Lions & Lambs: A Story of Social Engineering Fraud

By Lowers & Associates,

Lions and Lambs

Disclaimer: For privacy reasons, the identity and certain event details described in the Lowers & Associates #OurStory series have been modified.

Over the last several weeks, the Lowers & Associates (L&A) team has shared security insights on LinkedIn through a series we called “Our Work, Together.”  Applicable across multiple industries and for companies of all sizes, these insights are drawn from L&A’s collaborative approach and decades of risk mitigation experience.

To build on this concept of shared work, we now want to turn the lens inward on our subject matter experts to gain a deeper understanding of how they acquired these insights. Specifically, we want to understand how their claims investigations or assessment experiences, for example, have shaped their current approach to risk mitigation.

In “Our Story, Together,” some of what you’ll read will be entertaining, some of it will be cringe-worthy, some of it will be downright sad. Part of our success over the last 30 years, though, is recognizing and celebrating that our team is the sum-total of its experience – good, bad, and ugly. Meaning, our shared personal experiences help our team shape perspective, communicate empathy, and define purpose, all of which inform our investigative and consulting work, adding value for our clients. Every L&A client requires a certain level of focus, and our team sharpens that focus by appreciating the journey together.

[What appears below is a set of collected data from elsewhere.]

Lemma check_pinv p w k p' : pinv p -> execute_check w k p = Some p' -> pinv p'.
Proof.
  intros H. unfold execute_check. destruct (workers p !! w) as [[|it| |]|] eqn:Hw; try done.
  destruct (Cause (tctx it) k) as [err|]; intros [= <-]; [by eapply complete_pinv|].
  pose proof (bind_insert_perm hand _ _ _ (Running it) Hw) as Hp1. apply (Permutation_app_inv_l [future it]) in Hp1.
  pose proof (bind_insert_perm calling _ _ _ (Running it) Hw) as Hp2. simpl in Hp2.
  assert (Hdone : done p = false) by (by apply (not_done _ _ _ H Hw)).
  constructor; cbn; try apply H.
  - rewrite Hp1. apply H.
  - rewrite Hp2, <- Permutation_cons_append. by rewrite (p_ran _ H).
  - rewrite length_insert. apply H.
  - intros w'. by eapply worker_not_exited.
  - congruence.
Qed.

Lemma receive_pinv p w p' : pinv p -> work_receive w p = Some p' -> pinv p'.
Proof.
  intros H. unfold work_receive. destruct (workers p !! w) as [[]|] eqn:Hw; try done.
  destruct (tasks p) as [|it rest] eqn:Et; [done|]. intros [= <-].
  pose proof (bind_insert_perm hand _ _ _ (Received it) Hw) as Hp1. simpl in Hp1.
  pose proof (bind_insert_perm calling _ _ _ (Received it) Hw) as Hp2. simpl in Hp2.
  assert (Hdone : done p = false) by (by apply (not_done _ _ _ H Hw)).
  constructor; cbn; try apply H.
  - rewrite (p_acc _ H), Et, <- (assoc_L (++)). done.
  - rewrite Hp1, <- Permutation_cons_append. by rewrite (p_hand _ H).
  - rewrite Hp2. apply H.
  - pose proof (p_size _ H) as Hs. rewrite Et in Hs. simpl in Hs. lia.
  - rewrite length_insert. apply H.
  - intros w' Hx. eapply worker_not_exited in Hx as [_ Hx]; [|done..]. congruence.
  - congruence.
Qed.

While this work together helps our team write its story, protecting our clients’ people, brands, and profits enables your business to write (and tell) its story. And we believe there’s still a great deal we can learn from each other.

This week, Brad Moody tells a story of social engineering fraud that, had the CEO created the culture of a high-reliability organization, may have had a different outcome (click here for L&A’s HRO resources).

Brad, one of the memorable jobs that has stuck with you involves the lion-loving CEO. What happened with that? 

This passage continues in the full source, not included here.